- Data provided -
+===+

Definition _required_value (label value : string) : res string :=
  if value =s? "" then refuse (label +:+ " id is required") else Ok value.

(** The items of a list field as texts. *)
Definition texts (field : string) (value : json) : res (list string) :=
  items ← _list value; res_map (_text field) items.

Definition _capability (value : jobject) : res Capability :=
  acts ← texts "capability action" (py_or (jget value "actions") (JList []));
  ress ← texts "capability resource" (py_or (jget value "resources") (JList []));
  if bool_decide (acts = []) || bool_decide (ress = [])
  then refuse "capability requires at least one action and resource"
  else
    dens ← texts "capability deny" (py_or (jget value "deny") (JList []));
    exp ← _optional_int 0 (jget value "expires_at");
    b ← _int 0 0 (jget value "budget");
    depth ← _int 0 0 (jget value "delegation_depth");
    Ok {| actions := list_to_set acts; resources := ress; deny := dens; expires_at := exp;
          budget := b; delegation_depth := depth; revoked := false |}.

(** [_POLICY_LEVELS] and [_POLICY_EFFECTS]. *)
Definition level_of (name : string) : option level :=
  ([("platform", LPlatform); ("org", LOrg); ("owner", LOwner); ("process", LProcess)] : dict level) !! name.

Definition effect_of (name : string) : option effect :=
  ([("allow", EAllow); ("deny", EDeny); ("freeze", EFreeze); ("revoke", ERevoke);
    ("require_approval", EApproval); ("require_narrower_scope", ENarrower)]
   : dict effect) !! name.

Definition _policy_rule (value : json) : res PolicyRule :=
  item ← _record "policy" value;
  lvl ← _text "policy level" (py_or (jget item "level") (JStr "owner"));
  eff ← _text "policy effect" (py_or (jget item "effect") (JStr "allow"));
  match level_of lvl, effect_of eff with
  | None, _ => refuse ("unsupported policy level: " +:+ lvl)
  | _, None => refuse ("unsupported policy effect: " +:+ eff)
  | Some l, Some e =>
      pid ← _id "policy" ["id"; "policy_id"] value;
      acts ← texts "policy action" (py_or (jget item "actions") (jstrs ["*"]));
      ress ← texts "policy resource" (py_or (jget item "resources") (jstrs ["*"]));
      prec ← _int 0 0 (jget item "precedence");
      Ok (mkRule pid l e (list_to_set acts) ress prec)
  end.

Definition _direction (value : json) : res string :=
  direction ← _text "port direction" value;
  if direction_valid direction then Ok direction else refuse ("unsupported port direction: " +:+ direction).

(** The endpoint of an edge: node and port. *)
Definition _endpoint (label : string) (value : json) : res (string * string) :=
  _ ← _record label value;
  n ← _id (label +:+ " node") ["node_id"] value;
  p ← _id (label +:+ " port") ["port_id"; "id"] value;
  Ok (n, p).

Definition _port_key (value : json) : res string :=
  _ ← _record "port" value;
  n ← _id "port node" ["node_id"] value;
  p ← _id "port" ["id"; "port_id"] value;
  Ok (n +:+ ":" +:+ p).

(** * Guards on the state *)

Definition require (ok : GraphSimState → bool) (msg : string) : KS unit :=
  s ← get_st; if ok s then mret () else lift (refuse msg).

Definition _require_node (node_id : string) : KS unit :=
  require (λ s, bool_decide (node_id ∈ nodes s)) ("unknown node: " +:+ node_id).

Definition _require_capability (cap_id : string) : KS unit :=
  require (λ s, has_key cap_id (capabilities s)) ("unknown capability: " +:+ cap_id).

Definition _require_port (node_id port_id : string) : KS unit :=
  _ ← _require_node node_id;
  require (λ s, _port_exists s node_id port_id) ("unknown port: " +:+ node_id +:+ ":" +:+ port_id).

(** * Building the graph *)

Definition port_from_spec (value : json) : KS unit :=
  let item := item_of value in
  node_id ← lift (_id "port node" ["node_id"] value);
  _ ← _require_node node_id;
  port_id ← lift (_id "port" ["id"; "port_id"] value);
  direction ← lift (_direction (py_or (jget item "direction") (JStr "bidirectional")));
  schema_ref ← lift (_text "schema_ref" (py_or (jget item "schema_ref") (JStr "unknown")));
  port_type ← lift (_text "port_type" (py_or (jget item "port_type") (JStr (port_kind port_id))));
  create_port node_id port_id direction schema_ref (Some port_type).

Definition capability_from_spec (value : json) : KS unit :=
  cap_id ← lift (_id "capability" ["id"] value);
  owner ← lift (_id "capability owner" ["owner"] value);
  _ ← require (λ s, bool_decide (owner ∈ nodes s))
        ("capability " +:+ repr_str cap_id +:+ " references unknown owner " +:+ repr_str owner);
  c ← lift (_capability (item_of value));
  mint_capability cap_id owner c.

Definition _propose_edge_from_spec (value : json) : KS decision :=
  let item := item_of value in
  edge_id ← lift (_id "edge" ["edge_id"; "id"] value);
  from_ref ← lift (_endpoint "edge from" (jget item "from"));
  to_ref ← lift (_endpoint "edge to" (jget item "to"));
  _ ← _require_port from_ref.1 from_ref.2;
  _ ← _require_port to_ref.1 to_ref.2;
  cap_id ← lift (text_or_none "capability_id" (jget item "capability_id"));
  _ ← match cap_id with Some c => _require_capability c | None => mret () end;
  edge_type ← lift (_text "edge_type" (py_or (jget item "edge_type") (JStr "call")));
  process_id ← lift (text_or_none "process_id" (jget item "process_id"));
  provenance_ref ← lift (text_or_none "provenance_ref" (jget item "provenance_ref"));
  propose_edge edge_id from_ref.1 from_ref.2 to_ref.1 to_ref.2 edge_type cap_id process_id provenance_ref.

(** * One step *)

Definition unit_result (m : KS unit) : KS json := _ ← m; mret JNull.
Definition decision_result (m : KS decision) : KS json := d ← m; mret (JStr (decision_name d)).
Definition name_result (m : KS (option string)) : KS json := o ← m; mret (jopt o).

(** The rules of a step, or those of the specification when it has none. *)
Definition rules_of (specs : list PolicyRuleSpec) (policies : list PolicyRule) : res (list PolicyRule) :=
  own ← res_map (λ p, _policy_rule (JObj (policy_payload p))) specs;
  Ok (match own with [] => policies | _ => own end).

(** [require] for each candidate. *)
Definition require_candidate (c : string * string) : KS unit :=
  _ ← _require_node c.1; _require_capability c.2.

Section simulation.
(** The signing secret of the deployment, and the validation library. *)
Context (secret : string) (validate_python : list json → list KernelStepSpec + list validation_error).

Definition step_effect (policies : list PolicyRule) (step : KernelStepSpec) : KS json :=
  let need label x := lift (_required_value label x) in
  match step with
  | CreateNodeStep id => unit_result (create_node id)
  | MintCapabilityStep spec id cid owner =>
      cap_id ← need "capability" (resolved cid id);
      _ ← _require_node owner;
      c ← lift (_capability (capability_payload spec));
      unit_result (mint_capability cap_id owner c)
  | CreatePortStep node_id id pid direction schema_ref port_type =>
      port_id ← need "port" (resolved pid id);
      _ ← _require_node node_id;
      unit_result (create_port node_id port_id direction schema_ref
        (Some (if nonempty port_type then default "" port_type else port_kind port_id)))
  | ProposeEdgeStep id eid from to edge_type cap_id process_id provenance_ref =>
      edge_id ← need "edge" (resolved eid id);
      _ ← _require_port (ep_node_id from) (resolved_port_id from);
      _ ← _require_port (ep_node_id to) (resolved_port_id to);
      _ ← match cap_id with Some c => _require_capability c | None => mret () end;
      decision_result (propose_edge edge_id (ep_node_id from) (resolved_port_id from) (ep_node_id to)
        (resolved_port_id to) edge_type cap_id process_id provenance_ref)
  | ActivateEdgeStep id eid specs decision_id =>
      edge_id ← need "edge" (resolved eid id);
      rules ← lift (rules_of specs policies);
      decision_result (activate_edge secret edge_id rules
        (Some (if nonempty decision_id then default "" decision_id else "edge-" +:+ edge_id)))
  | UseEdgeStep id eid cost => edge_id ← need "edge" (resolved eid id); decision_result (use_edge edge_id cost)
  | FreezeEdgeStep id eid reason =>
      edge_id ← need "edge" (resolved eid id); unit_result (freeze_edge edge_id reason)
  | AdvanceTimeStep seconds => unit_result (advance_time seconds)
  | DelegateStep parent child owner requested =>
      _ ← _require_capability parent;
      _ ← _require_node owner;
      c ← lift (_capability (capability_payload requested));
      decision_result (delegate parent child owner c)
  | UseCapabilityStep cap_id action resource cost =>
      _ ← _require_capability cap_id; decision_result (use_capability cap_id action resource cost)
  | EmitSignalStep node_id signal_type body =>
      _ ← _require_node node_id; unit_result (emit_signal node_id signal_type body)
  | SelectRouteStep skill candidates =>
      _ ← for_each candidates require_candidate; name_result (select_route skill candidates)
  | RecordOutcomeStep id oid pid nid process_id edge_id metrics evidence_refs status =>
      outcome_id ← need "outcome" (resolved oid id);
      participant_id ← need "participant" (resolved pid nid);
      decision_result (record_outcome outcome_id participant_id process_id edge_id (Some metrics)
        evidence_refs status)
  | ScoreParticipantStep id sid pid nid outcome_id score explanation_refs =>
      score_id ← need "score" (resolved sid id);
      participant_id ← need "participant" (resolved pid nid);
      decision_result (score_participant score_id participant_id outcome_id (JFloat score) explanation_refs)
  | SelectWinnerStep id aid candidates =>
      _ ← for_each candidates (λ c, _require_node c.1);
      arena_id ← need "arena" (resolved aid id);
      name_result (select_winner arena_id (dict_map refs candidates))
  | CheckPolicyStep id did action resource specs =>
      decision_id ← need "policy decision" (resolved did id);
      rules ← lift (rules_of specs policies);
      d ← check_policy_stack secret decision_id action resource rules;
      mret (JObj (decision_dump d))
  | StartProtocolSimulationStep id pid target protocol_id template_ref budget ttl max_episodes =>
      process_id ← need "process" (resolved pid id);
      unit_result (_ ← start_protocol_simulation process_id target protocol_id template_ref budget ttl
                         max_episodes; mret ())
  | StartProcessStep id pid owner cid cap ttl budget max_depth depth max_calls heartbeat_timeout =>
      cap_id ← need "capability" (resolved cid cap);
      _ ← _require_capability cap_id;
      process_id ← need "process" (resolved pid id);
      decision_result (start_process process_id owner cap_id ttl budget max_depth depth max_calls
        heartbeat_timeout)
  | HeartbeatProcessStep id pid =>
      process_id ← need "process" (resolved pid id); decision_result (heartbeat_process process_id)
  | StopProcessStep id pid reason =>
      process_id ← need "process" (resolved pid id); decision_result (stop_process process_id reason)
  | RecordProtocolEpisodeStep process_id episode cost =>
      decision_result (record_protocol_episode process_id episode cost false)
  | StartReviewLoopStep id pid reviewer target cid cap ttl budget max_iterations =>
      process_id ← need "process" (resolved pid id);
      cap_id ← need "capability" (resolved cid cap);
      decision_result (start_review_loop process_id reviewer target cap_id ttl budget max_iterations)
  | EmitReviewFindingStep id fid process_id reviewer target severity cost =>
      finding_id ← need "finding" (resolved fid id);
      decision_result (emit_review_finding process_id reviewer target finding_id severity cost false)
  | ProposeFixStep id prid process_id finding_id =>
      proposal_id ← need "proposal" (resolved prid id);
      decision_result (propose_fix_from_finding process_id finding_id proposal_id false)
  | ProposeRewriteStep id rid target body =>
      rewrite_id ← need "rewrite" (resolved rid id); unit_result (propose_rewrite rewrite_id target body)
  | ApproveRewriteStep id rid review canary =>
      rewrite_id ← need "rewrite" (resolved rid id); unit_result (approve_rewrite rewrite_id review canary)
  | ApplyRewriteStep _ _ =>
      lift (refuse "custom simulations are proposal-only and cannot apply rewrites")
  | FreezeNodeStep id nid reason =>
      node_id ← need "node" (resolved nid id); unit_result (freeze_node node_id reason)
  | PreviewDeleteStep id nid =>
      node_id ← need "node" (resolved nid id); preview ← preview_delete node_id; mret (JObj preview)
  | RevokeCapabilityStep id cid =>
      cap_id ← need "capability" (resolved cid id);
      _ ← _require_capability cap_id; unit_result (revoke_capability cap_id)
  end.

+===+

- What is being asked -
Where a line above holds the word "KernelStepSpec", copy it.

- Solution -
Context (secret : string) (validate_python : list json → list KernelStepSpec + list validation_error).
Definition step_effect (policies : list PolicyRule) (step : KernelStepSpec) : KS json :=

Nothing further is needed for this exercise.